== Extracted records

(** * Kofeinator: a one-compartment caffeine model

    A shallow embedding of [kofeinator.py] and [streamlit_app.py].

    Number model.  Python [float] values are idealised as real numbers
    ([R]): sums, products and [np.exp] are exact, there is no overflow and
    no rounding.  The one discrete outcome of float arithmetic in the code,
    the number of points of [np.arange], is computed on binary64 values as
    numpy computes it.  Python [int] values are [Z].  [datetime] and
    [timedelta] values, which Python stores with microsecond resolution, are
    integers counting microseconds.  Every call of [datetime.today()] is a
    separate reading of the clock.  A raised exception is a value of
    [result]. *)

From Stdlib Require Import Reals Lra Lia ZArith List String Bool Psatz.
From Stdlib Require Import Permutation Ascii.
From Stdlib Require Import Floats Uint63.
Import ListNotations.
Open Scope R_scope.

(** ** Exceptions *)

Inductive exception : Set :=
| ZeroDivisionError
| TypeError
| KeyError
| ValueError
| IndexError.

Inductive result (A : Type) : Type :=
| Ok (a : A)
| Raise (e : exception).

Arguments Ok {A} a.
Arguments Raise {A} e.

Definition bind {A B : Type} (m : result A) (k : A -> result B) : result B :=
  match m with
  | Ok a => k a
  | Raise e => Raise e
  end.

Notation "x <- m ;; k" := (bind m (fun x => k))
  (at level 61, m at next level, right associativity).

(** ** Python and numpy primitives *)

(** [x / y] on Python floats: a zero divisor raises. *)
Definition truediv (x y : R) : result R :=
  if Req_dec_T y 0 then Raise ZeroDivisionError else Ok (x / y).

(** [np.maximum(a, 0)] on an array. *)
Definition np_maximum (a : list R) (m : R) : list R :=
  map (fun x => Rmax x m) a.

(** [a + b] on two arrays of the same shape. *)
Fixpoint np_add (a b : list R) : list R :=
  match a, b with
  | x :: a', y :: b' => (x + y) :: np_add a' b'
  | _, _ => []
  end.

(** [np.zeros_like(a)]. *)
Definition np_zeros_like {A : Type} (a : list A) : list R :=
  map (fun _ => 0) a.

(** ** The PK model function (identical in both files) *)

(** [C = (F * dose * Ka) / (Vd * (Ka - Ke)) * (np.exp(-Ke * t) - np.exp(-Ka * t))]
    followed by [np.maximum(C, 0)].  The quotient is taken on Python
    scalars, before the array [t] is touched. *)
Definition calculate_plasma_concentration
    (dose F Ka Ke Vd : R) (t : list R) : result (list R) :=
  q <- truediv (F * dose * Ka) (Vd * (Ka - Ke)) ;;
  let C := map (fun ti => q * (exp (- Ke * ti) - exp (- Ka * ti))) t in
  let C := np_maximum C 0 in
  Ok C.

(** ** Personal parameters (sidebar widgets) *)

(** "muž" / "žena" *)
Inductive Gender : Set := Muz | Zena.
(** "nekuřák" / "kuřák" *)
Inductive SmokingStatus : Set := Nekurak | Kurak.
(** "normální" / "mírně snížená" / "výrazně snížená" *)
Inductive LiverFunction : Set := JatraNormalni | MirneSnizena | VyrazneSnizena.
(** "normální" / "pomalý metabolizátor" / "rychlý metabolizátor" *)
Inductive MetabolismStatus : Set :=
  MetabolismusNormalni | PomalyMetabolizator | RychlyMetabolizator.

Record Profile : Set := {
  weight : Z;
  gender : Gender;
  smoking_status : SmokingStatus;
  liver_function : LiverFunction;
  metabolism_status : MetabolismStatus
}.

(** The range enforced by [number_input(min_value=30, max_value=150)]. *)
Definition valid_profile (p : Profile) : Prop :=
  (30 <= weight p <= 150)%Z.

(** ** Pharmacokinetic parameters *)

Definition F : R := 1.0.
Definition Ka : R := 1.2.
Definition Vd_standard : R := 0.6.
Definition CL_standard : R := 0.06.

Definition Vd (p : Profile) : R :=
  let Vd := Vd_standard * IZR (weight p) in
  let Vd := match gender p with Zena => Vd * 0.85 | Muz => Vd end in
  Vd.

Definition CL (p : Profile) : R :=
  let CL := CL_standard * IZR (weight p) in
  let CL := match metabolism_status p with
            | PomalyMetabolizator => CL * 0.3
            | RychlyMetabolizator => CL * 1.3
            | MetabolismusNormalni => CL
            end in
  let CL := match smoking_status p with Kurak => CL * 1.5 | Nekurak => CL end in
  let CL := match gender p with Zena => CL * 0.85 | Muz => CL end in
  let CL := match liver_function p with
            | MirneSnizena => CL * 0.8
            | VyrazneSnizena => CL * 0.5
            | JatraNormalni => CL
            end in
  CL.

(** [Ke = CL / Vd] *)
Definition Ke (p : Profile) : result R := truediv (CL p) (Vd p).

(** ** [datetime], [time] and [timedelta] *)

(** A [timedelta] is a whole number of microseconds. *)
Definition timedelta : Set := Z.
(** A [datetime] is a number of microseconds since day 0, 00:00. *)
Definition datetime : Set := Z.
(** A [date] is a day number: what [datetime.today()] contributes once
    [datetime.combine] has replaced its time of day. *)
Definition date : Set := Z.

(** The dates that the calls of [datetime.today()] return during one run of
    [main], numbered from 0 in the order of the calls. *)
Definition clock : Set := nat -> date.

Record time : Set := {
  hour : Z;
  minute : Z;
  second : Z;
  microsecond : Z
}.

(** [time(h, m)] *)
Definition mk_time (h m : Z) : time :=
  {| hour := h; minute := m; second := 0; microsecond := 0 |}.

Definition us_per_second : Z := 1000000.
Definition us_per_hour : Z := 3600 * us_per_second.
Definition us_per_day : Z := 24 * us_per_hour.

(** [datetime.combine(d, t)] *)
Definition combine (d : date) (t : time) : datetime :=
  (d * us_per_day
   + ((hour t * 60 + minute t) * 60 + second t) * us_per_second
   + microsecond t)%Z.

(** Rounding to the nearest integer, ties to the even one: what the
    [timedelta] constructor does with a fractional number of microseconds. *)
Definition round_half_even (x : R) : Z :=
  let f := Int_part x in
  let r := x - IZR f in
  if Rlt_dec r (1 / 2) then f
  else if Rlt_dec (1 / 2) r then (f + 1)%Z
  else if Z.even f then f else (f + 1)%Z.

(** [timedelta(hours=h)] *)
Definition timedelta_hours (h : R) : timedelta :=
  round_half_even (h * IZR us_per_hour).

(** [timedelta(days=n)] *)
Definition timedelta_days (n : Z) : timedelta := (n * us_per_day)%Z.

(** [td.total_seconds()] *)
Definition total_seconds (td : timedelta) : R := IZR td / IZR us_per_second.

(** ** The time grid *)

(** A Python [int] as a double (exact for the small values of the
    widgets). *)
Definition float_of_int (z : Z) : float :=
  if (z <? 0)%Z
  then PrimFloat.opp (PrimFloat.of_uint63 (Uint63.of_Z (- z)))
  else PrimFloat.of_uint63 (Uint63.of_Z z).

(** The ceiling of a finite double, as an integer. *)
Definition ceil_double (x : float) : Z :=
  match Prim2SF x with
  | S754_finite sgn m e =>
      let n := if sgn then Zneg m else Zpos m in
      if (0 <=? e)%Z then (n * 2 ^ e)%Z else (- ((- n) / 2 ^ (- e)))%Z
  | _ => 0%Z
  end.

(** The number of elements of [np.arange(start, stop, step)]:
    [ceil((stop - start) / step)], evaluated on doubles. *)
Definition arange_length (start stop step : float) : Z :=
  ceil_double (PrimFloat.div (PrimFloat.sub stop start) step).

(** [np.arange(start, stop, step)].  The doubles [start], [stop] and [step]
    decide the number of points (none when the count is not positive) and a
    zero [step] raises; the points [start + i * step] are the real numbers
    [start_value + i * step_value] that the doubles stand for. *)
Definition np_arange (start stop step : float) (start_value step_value : R)
  : result (list R) :=
  if PrimFloat.eqb step (float_of_int 0) then Raise ZeroDivisionError
  else Ok (map (fun i => start_value + INR i * step_value)
               (seq 0 (Z.to_nat (arange_length start stop step)))).

(** [t_hours = np.arange(0, simulation_time_hours + (time_step_hours / 60),
                         (time_step_hours / 60))] *)
Definition t_hours (simulation_time_hours time_step_hours : Z)
  : result (list R) :=
  let step := PrimFloat.div (float_of_int time_step_hours) (float_of_int 60) in
  let stop := PrimFloat.add (float_of_int simulation_time_hours) step in
  np_arange (float_of_int 0) stop step 0 (IZR time_step_hours / 60).

(** [time_points = [simulation_start_time + timedelta(hours=th) for th in t_hours]] *)
Definition time_points (simulation_start_time : datetime) (t_hours : list R)
  : list datetime :=
  map (fun th => (simulation_start_time + timedelta_hours th)%Z) t_hours.

(** ** The dose loop (the same body in both files) *)

Section DoseLoop.
Variables (F Ka Ke Vd : R).
Variable time_points : list datetime.

(** [np.array([(tp - dose_time).total_seconds() / 3600 for tp in time_points])]
    then [np.maximum(time_since_dose, 0)]. *)
Definition time_since_dose (dose_time : datetime) : list R :=
  let time_since_dose :=
    map (fun tp => total_seconds (tp - dose_time)%Z / 3600) time_points in
  np_maximum time_since_dose 0.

====

Beginning at the line above with "let CL := match smoking_status" and finishing at the line with "let r := x - IZR f in", return each line exactly and return nothing else.

  let CL := match smoking_status p with Kurak => CL * 1.5 | Nekurak => CL end in
  let CL := match gender p with Zena => CL * 0.85 | Muz => CL end in
  let CL := match liver_function p with
            | MirneSnizena => CL * 0.8
            | VyrazneSnizena => CL * 0.5
            | JatraNormalni => CL
            end in
  CL.

(** [Ke = CL / Vd] *)
Definition Ke (p : Profile) : result R := truediv (CL p) (Vd p).

(** ** [datetime], [time] and [timedelta] *)

(** A [timedelta] is a whole number of microseconds. *)
Definition timedelta : Set := Z.
(** A [datetime] is a number of microseconds since day 0, 00:00. *)
Definition datetime : Set := Z.
(** A [date] is a day number: what [datetime.today()] contributes once
    [datetime.combine] has replaced its time of day. *)
Definition date : Set := Z.

(** The dates that the calls of [datetime.today()] return during one run of
    [main], numbered from 0 in the order of the calls. *)
Definition clock : Set := nat -> date.

Record time : Set := {
  hour : Z;
  minute : Z;
  second : Z;
  microsecond : Z
}.

(** [time(h, m)] *)
Definition mk_time (h m : Z) : time :=
  {| hour := h; minute := m; second := 0; microsecond := 0 |}.

Definition us_per_second : Z := 1000000.
Definition us_per_hour : Z := 3600 * us_per_second.
Definition us_per_day : Z := 24 * us_per_hour.

(** [datetime.combine(d, t)] *)
Definition combine (d : date) (t : time) : datetime :=
  (d * us_per_day
   + ((hour t * 60 + minute t) * 60 + second t) * us_per_second
   + microsecond t)%Z.

(** Rounding to the nearest integer, ties to the even one: what the
    [timedelta] constructor does with a fractional number of microseconds. *)
Definition round_half_even (x : R) : Z :=
  let f := Int_part x in
  let r := x - IZR f in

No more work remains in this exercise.